(* ===== verification/System.v ===== *)
(** * System: the services together

    Every call that changes the database, in any order, under any clock and any
    injected faults.  The table invariants of the components hold throughout:
    each is kept by its own component by the lemmas there, and by the others
    because they do not touch the tables it speaks about. *)

From S2P Require Import Prelude Text Json Errors Validation TimeUtil Models Events Dto Database.
From S2P Require Import Samples Users Conversations ConversationInv ConversationProps Repositories.
From S2P Require Import Attachments Messages MessageProps Receipts Tokens Sessions SessionProps.
From S2P Require Import UserProps.
Import PgConversationRepository.
Open Scope string_scope.
Open Scope Z_scope.

(** ** What a program may do to the tables *)

Section Evolves.
Context (R : Database → Database → Prop) `{!PreOrder R}.

(** Whatever its result, the program relates the tables before and after by
    [R], and only advances the sequences. *)
Definition evolves {A} (m : M World exn A) : Prop := ∀ w,
  R (db w) (db (m w).2) ∧ seqs_le w (m w).2.

Lemma evolves_ret {A} (a : A) : evolves (mret a).
Proof. intros w. split; [reflexivity|intros q; simpl; lia]. Qed.
Lemma evolves_throw {A} (e : exn) : evolves (A:=A) (mthrow e).
Proof. intros w. split; [reflexivity|intros q; simpl; lia]. Qed.
Lemma evolves_lift {A} (r : result exn A) : evolves (lift r).
Proof. intros w. split; [reflexivity|intros q; simpl; lia]. Qed.
Lemma evolves_gets {A} (f : World → A) : evolves (gets f).
Proof. intros w. split; [reflexivity|intros q; simpl; lia]. Qed.
Lemma evolves_emit e : evolves (emit e).
Proof. intros w. split; [reflexivity|intros q; simpl; lia]. Qed.
Lemma evolves_modify_files (f : World → gmap string string) (g : World → list bool) :
  evolves (modify (λ w, set_files (f w) (g w) w)).
Proof. intros w. split; [reflexivity|intros q; simpl; lia]. Qed.
Lemma evolves_write_file path bytes : evolves (LocalFileStorage.write_file path bytes).
Proof.
  intros w. unfold LocalFileStorage.write_file. destruct (default _ _);
    (split; [reflexivity|intros q; simpl; lia]).
Qed.
Lemma evolves_nextval s : evolves (nextval s).
Proof. intros w. split; [reflexivity|apply grows_nextval]. Qed.
Lemma evolves_foreign_key b : evolves (foreign_key b).
Proof. destruct b; [apply evolves_ret|apply evolves_throw]. Qed.
Lemma evolves_update f : (∀ d, R d (f d)) → evolves (update f).
Proof. intros Hf w. split; [apply Hf|intros q; simpl; lia]. Qed.
Lemma evolves_bind {A B} (m : M World exn A) (f : A → M World exn B) :
  evolves m → (∀ a, evolves (f a)) → evolves (m ≫= f).
Proof.
  intros Hm Hf w. unfold mbind, M_bind. destruct (Hm w) as [Hr Hs].
  destruct (m w) as [[a|e] w1]; simpl in *; [|done]. destruct (Hf a w1) as [Hr' Hs'].
  split; [by etrans|]. intros q. specialize (Hs q). specialize (Hs' q). lia.
Qed.
Lemma evolves_for_each {A} (f : A → M World exn unit) l :
  (∀ a, evolves (f a)) → evolves (for_each f l).
Proof. intros Hf. induction l; simpl; [apply evolves_ret|by apply evolves_bind]. Qed.
Lemma evolves_with_transaction {A} (fn : M World exn A) :
  evolves fn → evolves (with_transaction fn).
Proof.
  intros Hf w. split; [|apply grows_with_transaction; intros w'; apply Hf].
  unfold with_transaction. destruct (Hf (set_faults (tail (faults w)) w)) as [Hr _].
  destruct (mjoin _) as [[]|], (fn _) as [[?|[]] ?]; simpl in *; done || reflexivity.
Qed.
━━━━━━
== PROBLEM ==
The lines to copy run from the start of the records above through the line holding "[R], and only advances the sequences. *)"; give them exactly, both ends included, and nothing else.

== ANSWER TO THIS EXERCISE ==
(* ===== verification/System.v ===== *)
(** * System: the services together

    Every call that changes the database, in any order, under any clock and any
    injected faults.  The table invariants of the components hold throughout:
    each is kept by its own component by the lemmas there, and by the others
    because they do not touch the tables it speaks about. *)

From S2P Require Import Prelude Text Json Errors Validation TimeUtil Models Events Dto Database.
From S2P Require Import Samples Users Conversations ConversationInv ConversationProps Repositories.
From S2P Require Import Attachments Messages MessageProps Receipts Tokens Sessions SessionProps.
From S2P Require Import UserProps.
Import PgConversationRepository.
Open Scope string_scope.
Open Scope Z_scope.

(** ** What a program may do to the tables *)

Section Evolves.
Context (R : Database → Database → Prop) `{!PreOrder R}.

(** Whatever its result, the program relates the tables before and after by
    [R], and only advances the sequences. *)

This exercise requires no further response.